Security Council Extends Life Of UN Sudan Mission
SECURITY COUNCIL EXTENDS LIFE OF UN MISSION IN SUDAN BY ANOTHER WEEK
New York, Mar 17 2005 12:00PM
The Security Council voted today to extend the mandate of the United Nations Advance Mission in Sudan (UNAMIS) by a week – the second time it has done so this month – while its members discuss plans to set up a peacekeeping mission in the south of the country and outline measures to encourage peace in the war-torn Darfur region in the west.
The Council’s 15 members unanimously adopted a resolution that maintains UNAMIS until 24 March, after its mandate had been originally due to expire today.
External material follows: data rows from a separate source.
(** * Statistical testing and allocation engine of creative-optimizer

    A shallow embedding of [utils/ab_testing.py] (class [ABTest]) and
    [utils/early_signals.py] (class [EarlySignalsAnalyzer]), with the
    properties the specification states about them.

    Python floats are idealised as exact rationals ([Q]); Python integers
    are [Z].  The values that are not numbers (the infinities and NaN of
    [numpy.float64]) are kept where the code can produce them, in
    [float64].  The functions of [math] and [scipy.stats] the code calls
    are collected in the interface [Numerics]; Python exceptions are values
    of the error monad [result]. *)

From Stdlib Require Import ZArith QArith Qround Qabs Qminmax Lia Lra Psatz.
From Stdlib Require Import String List Bool Sorted.
From stdpp Require Import base option list gmap strings.

Local Open Scope Z_scope.
Local Open Scope Q_scope.

(** ** Exceptions *)

Inductive exn : Type :=
| ZeroDivisionError
| ValueError
| OverflowError
| TypeError.

Inductive result (A : Type) : Type :=
| Ok (a : A)
| Raise (e : exn).
Arguments Ok {A} a.
Arguments Raise {A} e.

#[global] Instance result_ret : MRet result := fun _ a => Ok a.
#[global] Instance result_bind : MBind result := fun _ _ k m =>
  match m with
  | Ok a => k a
  | Raise e => Raise e
  end.

(** [x < y] on floats *)
Definition Qlt_bool (x y : Q) : bool := negb (Qle_bool y x).

(** Python's [/] on its own floats and integers: a zero divisor raises. *)
Definition py_div (a b : Q) : result Q :=
  if Qeq_bool b 0 then Raise ZeroDivisionError else Ok (a / b).

(** ** [numpy.float64]

    [scipy.stats.norm.ppf] returns a [numpy.float64], and an arithmetic
    operation with such an operand returns one again.  These operations
    never raise: a division by zero gives an infinity or NaN (and a
    warning), which the following operations carry along. *)

Inductive float64 : Type :=
| Finite (x : Q)
| Infinity (negative : bool)
| NaN.

Definition np_add (a b : float64) : float64 :=
  match a, b with
  | NaN, _ | _, NaN => NaN
  | Finite x, Finite y => Finite (x + y)
  | Infinity s, Finite _ | Finite _, Infinity s => Infinity s
  | Infinity s, Infinity s' => if Bool.eqb s s' then Infinity s else NaN
  end.

Definition np_mul (a b : float64) : float64 :=
  match a, b with
  | NaN, _ | _, NaN => NaN
  | Finite x, Finite y => Finite (x * y)
  | Infinity s, Finite y | Finite y, Infinity s =>
      match Qcompare y 0 with
      | Eq => NaN
      | Gt => Infinity s
      | Lt => Infinity (negb s)
      end
  | Infinity s, Infinity s' => Infinity (xorb s s')
  end.


(** [a ** 2] *)
Definition np_square (a : float64) : float64 :=
  match a with
  | Finite x => Finite (x ^ 2)
  | Infinity _ => Infinity false
  | NaN => NaN
  end.

(** [a / b].  A zero divisor is taken as the positive zero: the one divisor
    of the code that can be zero is a square. *)
Definition np_div (a b : float64) : float64 :=
  match a, b with
  | NaN, _ | _, NaN => NaN
  | Finite x, Finite y =>
      if Qeq_bool y 0
      then match Qcompare x 0 with
           | Eq => NaN
           | Gt => Infinity false
           | Lt => Infinity true
           end
      else Finite (x / y)
  | Infinity s, Finite y => if Qlt_bool y 0 then Infinity (negb s) else Infinity s
  | Finite _, Infinity _ => Finite 0
  | Infinity _, Infinity _ => NaN
  end.


(** Python's [round(x, ndigits)]: to the nearest multiple of
    [10^-ndigits], a tie going to the even one. *)
Definition round_half_even (y : Q) : Z :=
  let f := Qfloor y in
  match Qcompare (y - inject_Z f) (1 # 2) with
  | Lt => f
  | Gt => (f + 1)%Z
  | Eq => if Z.even f then f else (f + 1)%Z
  end.

Definition py_round (x : Q) (ndigits : Z) : Q :=
  inject_Z (round_half_even (x * inject_Z (10 ^ ndigits)))
  / inject_Z (10 ^ ndigits).

(** ** Numeric library functions

    [math.sqrt], [scipy.stats.norm.cdf] and [scipy.stats.norm.ppf] are not
    code of this repository: the model takes them as an interface.
    [norm_ppf] is the quantile function where it is finite, on the open
    interval from 0 to 1; [stats_norm_ppf] below is the library function,
    with its values at 0, at 1 and outside. *)

Class Numerics : Type := {
  sqrt : Q -> Q;
  norm_cdf : Q -> Q;
  norm_ppf : Q -> Q;
}.

(** What the proofs below rely on about an implementation of [Numerics]:
    each function gives equal results on equal arguments; [sqrt] is accurate
    to a relative error of [sqrt_tol] on its domain; [norm_cdf] is a
    non-decreasing function into [[0,1]] with value one half at the origin,
    and agrees with the tables of the normal distribution to five decimals
    at 1.98 and 1.981 (0.976148 and 0.976204); [norm_ppf] agrees with the
    tables to four decimals at 0.975 and 0.80 (1.959964 and 0.841621). *)

Definition sqrt_tol : Q := 1 # 1000000000000.

Class NumericsSpec (N : Numerics) : Prop := {
  sqrt_proper : forall x y, x == y -> sqrt x == sqrt y;
  cdf_proper : forall x y, x == y -> norm_cdf x == norm_cdf y;
  ppf_proper : forall x y, x == y -> norm_ppf x == norm_ppf y;
  sqrt_nonneg : forall x, 0 <= x -> 0 <= sqrt x;
  sqrt_accurate : forall x, 0 <= x -> Qabs (sqrt x * sqrt x - x) <= x * sqrt_tol;
  cdf_half : norm_cdf 0 == 1 # 2;
  cdf_mono : forall x y, x <= y -> norm_cdf x <= norm_cdf y;
  cdf_le_1 : forall x, norm_cdf x <= 1;
  cdf_198 : 97614 # 100000 <= norm_cdf (198 # 100);
  cdf_1981 : norm_cdf (1981 # 1000) <= 97621 # 100000;
  ppf_975 : 19599 # 10000 <= norm_ppf (975 # 1000) <= 19600 # 10000;
  ppf_80 : 8416 # 10000 <= norm_ppf (8 # 10) <= 8417 # 10000;
}.

(** [math.sqrt]: a negative argument raises. *)
Definition math_sqrt `{Numerics} (x : Q) : result Q :=
  if Qle_bool 0 x then Ok (sqrt x) else Raise ValueError.

(** [scipy.stats.norm.ppf]: minus infinity at 0, infinity at 1, NaN
    outside [[0,1]]. *)
Definition stats_norm_ppf `{Numerics} (q : Q) : float64 :=
  if Qlt_bool q 0 || Qlt_bool 1 q then NaN
  else if Qeq_bool q 0 then Infinity true
  else if Qeq_bool q 1 then Infinity false
  else Finite (norm_ppf q).

(** [int(math.ceil(x))]: [math.ceil] cannot convert an infinity
    ([OverflowError]) or NaN ([ValueError]) to an integer. *)
Definition math_ceil (x : float64) : result Z :=
  match x with
  | Finite q => Ok (Qceiling q)
  | Infinity _ => Raise OverflowError
  | NaN => Raise ValueError
  end.

(** ** A computable implementation of [Numerics]

    Fixed-point arithmetic with 18 decimals.  The normal density is
    integrated by the midpoint rule on cells of width 1/100 over [[0,6]];
    inside a cell the distribution function is linear.  It stands for the
    Python libraries wherever a property has to be evaluated on numbers. *)

Module Approx.

Definition unit : Z := 10 ^ 18.

Definition mulfix (a b : Z) : Z := (a * b / unit)%Z.

(** [t + t*y/k + t*y^2/(k(k+1)) + ...], [n] further terms *)
Fixpoint exp_terms (n : nat) (k t y : Z) : Z :=
  match n with
  | O => t
  | S n' => (t + exp_terms n' (k + 1) (mulfix t y / k) y)%Z
  end.

Definition sq (a : Z) : Z := mulfix a a.

(** [exp y] for [0 <= y]: the series at [y/16], squared four times *)
Definition exp_fix (y : Z) : Z :=
  sq (sq (sq (sq (exp_terms 20 1 unit (y / 16))))).

Definition inv_sqrt_2pi : Z := 398942280401432678.

(** density at the midpoint of the cell [[k/100, (k+1)/100]] *)
Definition density (k : Z) : Z :=
  let t := ((2 * k + 1) * (unit / 200))%Z in
  (inv_sqrt_2pi * unit / exp_fix (mulfix t t / 2))%Z.

Definition cells : nat := 600.

(** integral of the density over [[0,x]], entered at cell [k] with the
    cells before it summed in [acc] (in units of 1e-20) *)
Fixpoint area (n : nat) (k acc : Z) (x : Q) : Q :=
  match n with
  | O => acc # 100000000000000000000
  | S n' =>
      let d := density k in
      if Qle_bool x ((k + 1) # 100)
      then (acc # 100000000000000000000)
           + (d # 1000000000000000000) * (x - (k # 100))
      else area n' (k + 1) (acc + d)%Z x
  end.

Definition cdf (x : Q) : Q :=
  if Qle_bool 0 x
  then (1 # 2) + Qmin (1 # 2) (area cells 0 0 x)
  else (1 # 2) - Qmin (1 # 2) (area cells 0 0 (- x)).

(** the point where the integral from 0 reaches [target] *)
Fixpoint quantile (n : nat) (k acc : Z) (target : Q) : Q :=
  match n with
  | O => k # 100
  | S n' =>
      let d := density k in
      if Qle_bool target ((acc + d) # 100000000000000000000)
      then (k # 100)
           + (target - (acc # 100000000000000000000))
             / (d # 1000000000000000000)
      else quantile n' (k + 1) (acc + d)%Z target
  end.

Definition ppf (p : Q) : Q :=
  if Qle_bool (1 # 2) p
  then Qred (quantile cells 0 0 (p - (1 # 2)))
  else Qred (- quantile cells 0 0 ((1 # 2) - p)).

(** square root through the integer square root of the reduced fraction *)
Definition root (x : Q) : Q :=
  let r := Qred x in
  if (Qnum r <=? 0)%Z then 0
  else Z.sqrt (Qnum r * Zpos (Qden r) * 10 ^ 40)
       # (Qden r * 100000000000000000000).

#[global] Instance numerics : Numerics :=
  {| sqrt := root; norm_cdf := cdf; norm_ppf := ppf |}.

End Approx.


(** ** The rows of the [Creative] table

    [database.models.Creative] as the two classes read it: counters are
    integers, [cvr] is stored in units of 1/10000, and [id] identifies the
    row.  A [Session] is the table; [query_first] and [query_all] are the
    two queries the code issues. *)

Record Creative : Type := {
  cr_id : string;
  cr_user_id : string;
  cr_name : string;
  cr_impressions : Z;
  cr_clicks : Z;
  cr_conversions : Z;
  cr_installs : Z;
  cr_cvr : Z;
}.

Definition Session : Type := list Creative.

(** [db.query(Creative).filter(Creative.id == cid, Creative.user_id ==
    uid).first()] *)
Definition query_first (db : Session) (cid uid : string) : option Creative :=
  List.find (fun c => String.eqb (cr_id c) cid && String.eqb (cr_user_id c) uid) db.

(** [db.query(Creative).filter(Creative.id.in_(cids), Creative.user_id ==
    uid).all()] *)
Definition query_all (db : Session) (cids : list string) (uid : string)
    : list Creative :=
  List.filter
    (fun c => existsb (String.eqb (cr_id c)) cids && String.eqb (cr_user_id c) uid)
    db.

(** ** The random generator

    [multi_armed_bandit] draws from the generator of Python's [random]
    module, a state shared by the whole process.  The model threads that
    state: [random_random] is [random.random()], a float in [[0,1)], and
    [random_below n] is the index [random.choice] draws for a sequence of
    length [n]; both return the advanced state. *)

Class RandomGen (G : Type) : Type := {
  random_random : G -> Q * G;
  random_below : nat -> G -> nat * G;
}.

(** A generator that replays a given sequence of uniform draws and picks
    the index [floor (u * n)]. *)
Module Tape.

Definition state : Type := list Q.

Definition next (g : state) : Q * state :=
  match g with
  | [] => (0, [])
  | u :: g' => (u, g')
  end.

Definition below (n : nat) (g : state) : nat * state :=
  let '(u, g') := next g in
  (Z.to_nat (Qfloor (u * inject_Z (Z.of_nat n))), g').

#[global] Instance gen : RandomGen state :=
  {| random_random := next; random_below := below |}.

End Tape.

(** ** [class ABTest] *)

Module ABTest.

Record t : Type := {
  db : Session;
  user_id : string;
}.

(** *** [calculate_sample_size] ([self] is not used) *)

Definition default_minimum_detectable_effect : Q := 20 # 100.
Definition default_alpha : Q := 5 # 100.
Definition default_power : Q := 80 # 100.

(** [z_alpha] and [z_beta] are [numpy.float64], and with them the
    numerator and the quotient: the division itself never raises. *)
Definition calculate_sample_size `{Numerics}
    (baseline_cvr minimum_detectable_effect alpha power : Q) : result Z :=
  let z_alpha := stats_norm_ppf (1 - alpha / 2) in
  let z_beta := stats_norm_ppf power in
  let variant_cvr := baseline_cvr * (1 + minimum_detectable_effect) in
  let p_pooled := (baseline_cvr + variant_cvr) / 2 in
  let numerator :=
    np_mul (np_mul (np_mul (np_square (np_add z_alpha z_beta)) (Finite 2))
                   (Finite p_pooled))
           (Finite (1 - p_pooled)) in
  let denominator := (variant_cvr - baseline_cvr) ^ 2 in
  math_ceil (np_div numerator (Finite denominator)).

(** *** [_confidence_interval]

    The one call passes a confidence of 0.95, where the quantile is
    finite, and every divisor is guarded. *)

Definition _confidence_interval `{Numerics}
    (rate_a rate_b : Q) (n_a n_b : Z) (confidence : Q) : result (Q * Q) :=
  let z := norm_ppf ((1 + confidence) / 2) in
  se_a ← (if (n_a >? 0)%Z
          then v ← py_div (rate_a * (1 - rate_a)) (inject_Z n_a); math_sqrt v
          else Ok 0);
  se_b ← (if (n_b >? 0)%Z
          then v ← py_div (rate_b * (1 - rate_b)) (inject_Z n_b); math_sqrt v
          else Ok 0);
  se_diff ← math_sqrt (se_a ^ 2 + se_b ^ 2);
  let diff := rate_b - rate_a in
  let margin := z * se_diff in
  lift_lower ← (if Qlt_bool 0 rate_a then py_div (diff - margin) rate_a else Ok 0);
  lift_upper ← (if Qlt_bool 0 rate_a then py_div (diff + margin) rate_a else Ok 0);
  mret (lift_lower, lift_upper).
Last Thursday the mandate was also extended by a week.
Secretary-General Kofi Annan has proposed the creation of a peacekeeping force comprised of at least 10,000 military personnel in southern Sudan to help the vast region stabilize after the Sudanese Government and local rebel forces signed a peace agreement in January ending their 21-year civil war.
The new mission – which would replace UNAMIS – is projected to cost more than $1 billion to establish and run during its first 12 months of operation.
Council members are also still debating what measures should be contained in a resolution on the situation in Darfur, where many tens of thousands of people have been killed and nearly 2 million others displaced from their homes since rebels took up arms against Government forces, later backed by local militias, in early 2003.